Written in 1941 and '42, between Wright’s classics Native Son and Black Boy, this short novel concerns Fred Daniels, a modest laborer who’s arrested by police officers and bullied into signing a false confession that he killed the residents of a house near where he was working. In a brief unsupervised moment, he escapes through a manhole and goes into hiding in a sewer. A series of allegorical, surrealistic set pieces ensues as Fred explores the nether reaches of a church, a real estate firm, and a jewelry store. Each stop is an opportunity for Wright to explore themes of hope, greed, and exploitation; the real estate firm, Wright notes, “collected hundreds of thousands of dollars in rent from poor colored folks.” But Fred’s deepening existential crisis and growing distance from society keep the scenes from feeling like potted commentaries. As he wallpapers his underground warren with cash, mocking and invalidating the currency, he registers a surrealistic but engrossing protest against divisive social norms. The novel, rejected by Wright’s publisher, has only appeared as a substantially truncated short story until now, without the opening setup and with a different ending.

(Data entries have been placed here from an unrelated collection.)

(** Filling a block. *)
Lemma read_block_ok pc d b h later more : conn_able (pc_conn pc) = true → recv_in (pc_recv pc) d b h → (h < length b)%nat →
  pc_in pc ++ later = drop h b ++ more →
  ∃ o pc', read_block 2 pc = Ok (o, pc') ∧
    (length (pc_in pc') ≤ length (pc_in pc))%nat ∧ (willing pc → (length (pc_in pc') < length (pc_in pc))%nat) ∧
    (o = Some PClosed ∧ closed_by pc pc' ∨ read_frame pc pc' ∧
     (o = Some PWait ∧ (∃ h', recv_in (pc_recv pc') d b h' ∧ (h' < length b)%nat ∧ pc_in pc' ++ later = drop h' b ++ more) ∨
      o = None ∧ recv_in (pc_recv pc') d b (length b) ∧ pc_in pc' ++ later = more ∧ (length (pc_reads pc') < length (pc_reads pc))%nat)).
Proof.
  intros Hs I Hh E. rewrite read_block_eq, (ri_have _ _ _ _ I), (ri_need _ _ _ _ I). destruct (Z.ltb_spec (Z.of_nat h) (Z.of_nat (length b))); [|lia].
  destruct (pc_read_ok pc (Z.of_nat (length b) - Z.of_nat h) Hs) as (x & n & pc' & Erd & Er & F & R); [lia|]. rewrite Erd, bind_Ok.
  destruct R as [(-> & Ei & Nw)|[(-> & Ei & Nw)|(Hn & -> & Ei & Lr)]].
  - eexists _, _. split; [done|]. split_and!; [by rewrite pc_in_closed, Ei|done|]. left. split; [done|].
    eexists pc, _, x, pc'. split_and!; [reflexivity|exact Erd|done|cbn; lia].
  - eexists _, _. split; [done|]. split_and!; [by rewrite Ei|done|]. right. split; [done|]. left. split; [done|]. exists h. by rewrite Er, Ei.
  - destruct (Z.ltb_spec (Z.of_nat (length x)) 0); [lia|]. destruct (Z.eqb_spec (Z.of_nat (length x)) 0); [lia|].
    rewrite Ei, <- app_assoc in E. apply app_eq_split in E as [Ex E']; [|rewrite length_drop; lia]. rewrite drop_drop in E'.
    rewrite Er. destruct (recv_store_ok _ d b h x I Ex) as (r' & -> & I'); [lia|]. rewrite bind_Ok.
    assert (length (pc_in pc') < length (pc_in pc))%nat as Lt by (rewrite Ei, length_app; lia).
    destruct (Z.ltb_spec (Z.of_nat h + Z.of_nat (length x)) (Z.of_nat (length b))).
    + eexists _, _. split; [done|]. split_and!; [by apply Nat.lt_le_incl|done|]. right. split; [by apply read_frame_set_recv|]. left. split; [done|].
      exists (h + length x)%nat. split_and!; [done|lia|done].
    + assert (h + length x = length b)%nat as Eb by lia. rewrite Eb in I', E'. rewrite drop_all in E'.
      erewrite read_block_done by exact I'. eexists _, _. split; [done|].
      split_and!; [by apply Nat.lt_le_incl|done|]. right. split; [by apply read_frame_set_recv|]. right. split_and!; done.
Qed.

Lemma recv_in_full r d b : recv_in r d b (length b) → rope_data (rc_buf r) = d ++ [b].
Proof.
  intros [_ _ _ _ _ _ (m & -> & L & T)]. f_equal. f_equal. rewrite <- L in T at 1. by rewrite !firstn_all in T.
Qed.

Lemma appendBlock_data r n : ∃ m, length m = n ∧ rope_data (rope_appendBlock r n) = rope_data r ++ [m].
Proof.
  destruct (rope_appendBlock_new r n) as (a & _ & ->). exists (rope_fresh r n). rewrite fmap_app, rope_fresh_length. done.
Qed.

(** The next block is begun. *)
Lemma recv_next r d b b' : recv_in r d b (length b) → (4 ≤ length b')%nat →
  ∃ r', recv_appendBlock (MkRecv (rc_state r) (rc_buf r) (rc_data r) (rc_headBuf r) 0 (Z.of_nat (length b'))) (Z.of_nat (length b')) = Ok r' ∧
    recv_in r' (d ++ [b]) b' 0.
Proof.
  intros I L. pose proof (recv_in_full _ _ _ I) as Ed. unfold recv_appendBlock. destruct (Z.ltb_spec (Z.of_nat (length b')) 0); [lia|].
  eexists. split; [done|]. destruct (appendBlock_data (rc_buf r) (length b')) as (m & Lm & Em). destruct I.
  assert (length (r_blocks (rc_buf r)) = length (d ++ [b])) as El by (by rewrite <- Ed, length_fmap).
  split; cbn; try done; [lia|]. rewrite Nat2Z.id. exists m. by rewrite Em, Ed.
Qed.

(** Waiting inside the packet [bs], whose remaining bytes and [more] are to come. *)
Definition in_packet r (bs : list (list Z)) (rest more : list Z) : Prop :=
  ∃ d b rs h, bs = d ++ b :: rs ∧ chained (b :: rs) ∧ recv_in r d b h ∧ (h < length b)%nat ∧ rest = drop h b ++ concat rs ++ more.

Definition shrinks pc pc' : Prop :=
  (willing pc → (length (pc_in pc') < length (pc_in pc))%nat) ∧ (length (pc_in pc') ≤ length (pc_in pc))%nat.

(** How a run of the loop ends that starts inside a packet. *)
Definition turn_end pc pc' (b : list Z) (h : nat) (o : option parse_out) (P : Prop) : Prop :=
  (length (pc_in pc') ≤ length (pc_in pc))%nat ∧
  ((h < length b)%nat → willing pc → (length (pc_in pc') < length (pc_in pc))%nat) ∧
  (o = Some PClosed ∧ closed_by pc pc' ∨ read_frame pc pc' ∧ P).

Definition at_end (h : nat) (b : list Z) : nat := if decide (h = length b) then 1 else 0.

(** One turn: the current block. *)
Lemma read_block_turn fuel pc d b rs h later more : conn_able (pc_conn pc) = true → chained (b :: rs) → recv_in (pc_recv pc) d b h →
  pc_in pc ++ later = drop h b ++ concat rs ++ more → (length (pc_reads pc) + at_end h b < S fuel)%nat →
  ∃ o pc', read_block 2 pc = Ok (o, pc') ∧ turn_end pc pc' b h o
    (o = Some PWait ∧ in_packet (pc_recv pc') (d ++ b :: rs) (pc_in pc' ++ later) more ∨
     o = None ∧ recv_in (pc_recv pc') d b (length b) ∧ pc_in pc' ++ later = concat rs ++ more ∧ (length (pc_reads pc') < fuel)%nat).
Proof.
  intros Hs Ch I E Hf. unfold turn_end, at_end in *. case_decide as Eh.
  - subst h. rewrite (read_block_done 1 pc d b I). eexists _, _. split; [done|]. rewrite drop_all in E.
    split_and!; [done|lia|]. right. split; [reflexivity|]. right. split_and!; [done..|]. lia.
  - assert (h < length b)%nat as Lh by (pose proof (ri_le _ _ _ _ I); lia).
    destruct (read_block_ok pc d b h later (concat rs ++ more) Hs I Lh E) as (o & pc' & -> & D). exists o, pc'. split; [done|].
    destruct D as (L & W & D). split_and!; [done|by intros _|].
    destruct D as [D|(F & [(-> & h' & I' & Lh' & E')|(-> & I' & E' & R)])]; [by left|right; (split; [done|])..].
    + left. split; [done|]. by exists d, b, rs, h'.
    + right. split_and!; [done..|]. lia.
Qed.

Lemma read_blocks_ok fuel pc d b rs h later more : conn_able (pc_conn pc) = true → chained (b :: rs) → recv_in (pc_recv pc) d b h →
  pc_in pc ++ later = drop h b ++ concat rs ++ more → (length (pc_reads pc) + at_end h b < fuel)%nat →
  ∃ o pc', read_blocks fuel pc = Ok (o, pc') ∧ turn_end pc pc' b h o
    (o = Some PWait ∧ in_packet (pc_recv pc') (d ++ b :: rs) (pc_in pc' ++ later) more ∨
     o = None ∧ rope_data (rc_buf (pc_recv pc')) = d ++ b :: rs ∧ length (rc_headBuf (pc_recv pc')) = 16%nat ∧ pc_in pc' ++ later = more).
Proof.
  revert pc d b rs h. induction fuel as [|fuel IH]; intros pc d b rs h Hs Ch I E Hf; [lia|]. cbn [read_blocks].
  destruct (read_block_turn fuel pc d b rs h later more Hs Ch I E Hf) as (o & pc1 & E1 & D1). rewrite E1, bind_Ok.
  destruct D1 as (L1 & W1 & [(-> & D)|(F1 & [(-> & D)|(-> & I1 & E1' & R1)])]).
  - eexists _, _. split; [done|]. split_and!; [done..|]. by left.
  - eexists _, _. split; [done|]. split_and!; [done..|]. right. split; [done|]. by left.
  - pose proof (recv_in_full _ _ _ I1) as Ed1. rewrite (ri_data _ _ _ _ I1).
    destruct Ch as (L4 & L31 & En & Ch'). rewrite (rope_load_ok _ _ _ _ b) by (rewrite ?Ed1, ?list_lookup_middle by done; done || lia). rewrite bind_Ok.
    change (i32 (le_val (take 4 (drop 0 b)))) with (nextLen b). rewrite En. destruct rs as [|b' rs].
    + cbn [Z.eqb]. eexists _, _. split; [done|]. split_and!; [done..|]. right. split; [by apply read_frame_set_recv|]. right. split_and!; try done.
      by apply I1.
    + assert (4 ≤ length b')%nat as Lb' by apply Ch'. destruct (Z.eqb_spec (Z.of_nat (length b')) 0); [lia|].
      rewrite <- (ri_data _ _ _ _ I1). destruct (recv_next _ d b b' I1 Lb') as (r2 & -> & I2). rewrite bind_Ok.
      pose proof (read_frame_set_recv pc pc1 r2 F1) as F2.
      destruct (IH (pc_set_recv pc1 r2) (d ++ [b]) b' rs 0%nat) as (o & pc2 & E2 & D2); try done.
      { rewrite <- Hs. by apply read_frame_able. }
      { cbn in E1'. by rewrite <- app_assoc in E1'. }
      { change (pc_reads (pc_set_recv pc1 r2)) with (pc_reads pc1). unfold at_end. rewrite decide_False by lia. lia. }
      exists o, pc2. split; [done|]. rewrite <- app_assoc in D2. destruct D2 as (L3 & _ & D).
      change (pc_in (pc_set_recv pc1 r2)) with (pc_in pc1) in L3. split_and!; [lia|intros Lh W; specialize (W1 Lh W); lia|].
      destruct D as [(-> & C)|(F3 & D)]; [left; split; [done|by eapply closed_by_frame]|right; split; [by etrans|done]].
Qed.

(** ** The first headers *)

Lemma recv_head_store r p x : recv_head r p → (length p + length x ≤ 16)%nat →
  ∃ hb, mem_store (rc_headBuf r) (length p) x = Ok hb ∧ length hb = 16%nat ∧ take (length p + length x) hb = p ++ x.
Proof.
  intros [_ _ _ _ L T] Lx. rewrite mem_store_fits by lia. eexists. split; [done|]. split.
  - rewrite !length_app, length_take, length_drop. lia.
  - rewrite T. rewrite app_assoc, take_app_le by (rewrite length_app; lia). apply take_ge. rewrite length_app. lia.
Qed.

Wright's take on racial injustice seems to have unsettled his publisher: A note reveals that an editor found reading about Fred’s treatment by the police “unbearable.” That may explain why Wright, in an essay included here, says its focus on race is “rather muted,” emphasizing broader existential themes. Regardless, as an afterword by Wright’s grandson Malcolm attests, the story now serves as an allegory both of Wright (he moved to France, an “exile beyond the reach of Jim Crow and American bigotry”) and American life. Today, it resonates deeply as a story about race and the struggle to envision a different, better world.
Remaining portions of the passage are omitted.